What is a chalazion?

A chalazion is a bump in the eyelid. This bump can vary in size and more than one can occur on an eyelid at the same time. Chalazia can occur on one or both eyes and on both the upper and lower eyelids.

What causes a chalazion?

Small (meibomian) glands lining the edge of the eyelids produce oil which helps lubricate the surface of the eye. When one of these glands becomes blocked, oil backs up inside the gland and forms a bump in the eyelid. If the gland ruptures, the oily materials can irritate the surrounding eyelid skin, causing it to become red, swollen, and painful.

Is a chalazion the same thing as a stye?

A chalazion is not exactly a stye, although the terms are often used interchangeably. A stye, medically referred to as a hordeolum, is a bump in the eyelid that occurs when an oil gland becomes infected. It is like a small abscess or boil on the edge of the eyelid. A chalazion is an accumulation of material in the eyelid as a result of a blocked oil gland.

Why do chalazia occur?

There is no typical cause for chalazia; however, chronic inflammation of the oil gland openings (blepharitis), can predispose the development of a chalazion. Persistent blepharitis may result in recurrent chalazia. Blepharitis may be aggravated by poor eyelid hygiene that includes eye rubbing in children.  Certain skin types may be more prone to chalazia and blepharitis.

What are the treatment options for chalazia?

Most chalazia resolve by themselves within several days to weeks, but sometimes can take months to completely disappear.

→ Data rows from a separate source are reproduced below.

(** The owner of a block may rewrite its header, but for [order] and a zero
    [rc]. *)
Lemma inv_client h B v k κ x nd :
  inv h B → B !! v = Some (k, κ) → in_use κ → order x = k → rc x ≠ 0 → client_hdr x →
  inv (set_hdr (with_links h (<[Blk v := nd]> (links h))) v x) B.
Proof.
  intros HI Hv Hκ Hxo Hxr Hxc. set (h' := set_hdr _ v x).
  assert (Hn : ∀ j, B !! v ≠ Some (j, Free)) by (intros j Hj; simplify_eq; by apply in_use_Free in Hκ).
  assert (HC : core h' (pools h) B).
  { pose proof (core_set_link _ _ _ v nd (i_core _ _ HI) Hn) as HC. split; try apply HC.
    intros b j κ' Hb Hκ'. cbn. destruct (decide (b = v)) as [->|Hne].
    - simplify_eq. exists x. rewrite lookup_insert_eq. split; [done|]. split; [done|].
      split; [done|]. intros ->. by apply in_use_Free in Hκ.
    - rewrite lookup_insert_ne by done. by apply (c_hdr _ _ _ HC). }
  split; try apply HI; [done| |intros w y Ht Hy; cbn in Hy; apply lookup_insert_Some in Hy as [[<- <-]|[_ Hy]]; [done|by apply (i_client _ _ HI w)]].
  destruct (i_directs _ _ HI) as [H1 H2 H3 H4]. split; [done..|].
  intros w m Hw. destruct (H4 w m Hw) as (y & Hy & Ho). exists y. split; [|done].
  cbn. rewrite lookup_insert_ne; [done|]. intros <-.
  pose proof (directs_untouched h B v m (i_directs _ _ HI) Hw) as Hun.
  destruct (t_block _ _ (c_tiling _ _ _ (i_core _ _ HI)) _ _ _ Hv) as (Hk & _ & p & Hp & _ & Hlo & Hhi).
  destruct (d_pools h (i_directs _ _ HI) v m p Hw Hp); pose proof (d_shape h (i_directs _ _ HI) v m Hw);
    pose proof (pow2_pos k ltac:(lia)); unfold RAY_DIRECT_HDR in *; lia.
Qed.

Lemma inv_client_hdr h B v k κ x :
  inv h B → B !! v = Some (k, κ) → in_use κ → order x = k → rc x ≠ 0 → client_hdr x →
  inv (set_hdr h v x) B.
Proof.
  intros HI Hv Hκ Hxo Hxr Hxc.
  destruct (decide (is_Some (links h !! Blk v))) as [[nd Hnd]|Hno].
  - apply (inv_ext (set_hdr (with_links h (<[Blk v := nd]> (links h))) v x)); try done; [|apply HI|by eapply inv_client].
    cbn. by rewrite insert_id.
  - (* the links of [v] do not exist: the same argument without them *)
    assert (Hlk : with_links h (links h) = h) by by destruct h.
    assert (HC : core (set_hdr h v x) (pools h) B).
    { pose proof (i_core _ _ HI) as HC. split; try apply HC.
      intros b j κ' Hb Hκ'. cbn. destruct (decide (b = v)) as [->|Hne].
      - simplify_eq. exists x. rewrite lookup_insert_eq. split; [done|]. split; [done|].
        split; [done|]. intros ->. by apply in_use_Free in Hκ.
      - rewrite lookup_insert_ne by done. by apply (c_hdr _ _ _ HC). }
    pose proof (inv_client h B v k κ x (Node Null Null) HI Hv Hκ Hxo Hxr Hxc) as HI'.
    split; try apply HI; [done|by destruct (i_directs _ _ HI')|apply (i_client _ _ HI')].
Qed.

Warm compresses over the affected area can promote drainage of the blocked gland. Anti-inflammatory eye drops, ointments, or an oral medication may be needed.

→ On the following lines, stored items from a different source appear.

Lemma init_inv budget : inv (ray_heap_init budget) ∅.
Proof.
  assert (Hnil : ∀ (a k : Z) (κ : kind), (∅ : ghost) !! a ≠ Some (k, κ)) by (intros a k κ; by rewrite lookup_empty).
  split; cbn.
  - split; [intros p Hp; by apply elem_of_nil in Hp|intros i j p q Hi; by rewrite lookup_nil in Hi].
  - split.
    + split; [intros a k κ Ha; by apply Hnil in Ha|intros a b k j κ κ' Ha; by apply Hnil in Ha|].
      intros p x Hp. by apply elem_of_nil in Hp.
    + intros a k κ Ha. by apply Hnil in Ha.
    + intros a k κ Ha. by apply Hnil in Ha.
    + intros o Ho. exists []. split; [|split; [constructor|]].
      * cbn. unfold nxt, prv. rewrite fl_init_all by (unfold RAY_HEAP_MAX_ORDER; lia). done.
      * intros a. split; [intros Ha; by apply elem_of_nil in Ha|intros Ha; by apply Hnil in Ha].
    + intros o Ho. cbn. rewrite Z.bits_0. split; [done|]. intros [a Ha]. by apply Hnil in Ha.
  - intros p Hp. by apply elem_of_nil in Hp.
  - intros a k Ha. by apply Hnil in Ha.
  - intros a k Ha. by apply Hnil in Ha.
  - intros a k Ha. by apply Hnil in Ha.
  - rewrite !zlen_map, zlen_range. done.
  - intros i st Hi Hst. rewrite zget_nat in Hst by done. apply list_lookup_fmap_Some_1 in Hst as (j & -> & _).
    split; [constructor|]. intros a. split; [intros Ha; by apply elem_of_nil in Ha|intros Ha; by apply Hnil in Ha].
  - intros a k Ha. by apply Hnil in Ha.
  - lia.
  - split; cbn; intros *; by rewrite lookup_empty.
  - intros v x _. by rewrite lookup_empty.
Qed.

Section laws.
Context `{OsLaws}.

Oral antibiotics may be used if the chalazion is associated with bacterial infection of the surrounding eyelid tissues (cellulitis). A large, swollen, or persistent chalazion might require surgical drainage.  Although older children and adults can undergo the procedure in a doctor’s office under local anesthesia, general anesthesia is usually necessary to drain chalazia in young children.

How can chalazia be prevented?

A consistent, daily regimen of using eyelid scrubs, shampoo, or pre-moistened eyelid cleansing wipes can reduce the chances of developing new chalazia. This is especially useful when blepharitis is present. For those with a recurrent problem, regular use of topical or oral antibiotics is sometimes prescribed.

I had my chalazion surgically removed, but it came back again.

Once a chalazion is surgically removed it does not come back; however, this does not prevent other chalazion from reoccurring in nearly the same area. If you are developing multiple chalazion regularly, using warm compresses, lid scrubs, and sometimes medications may help prevent them occurring.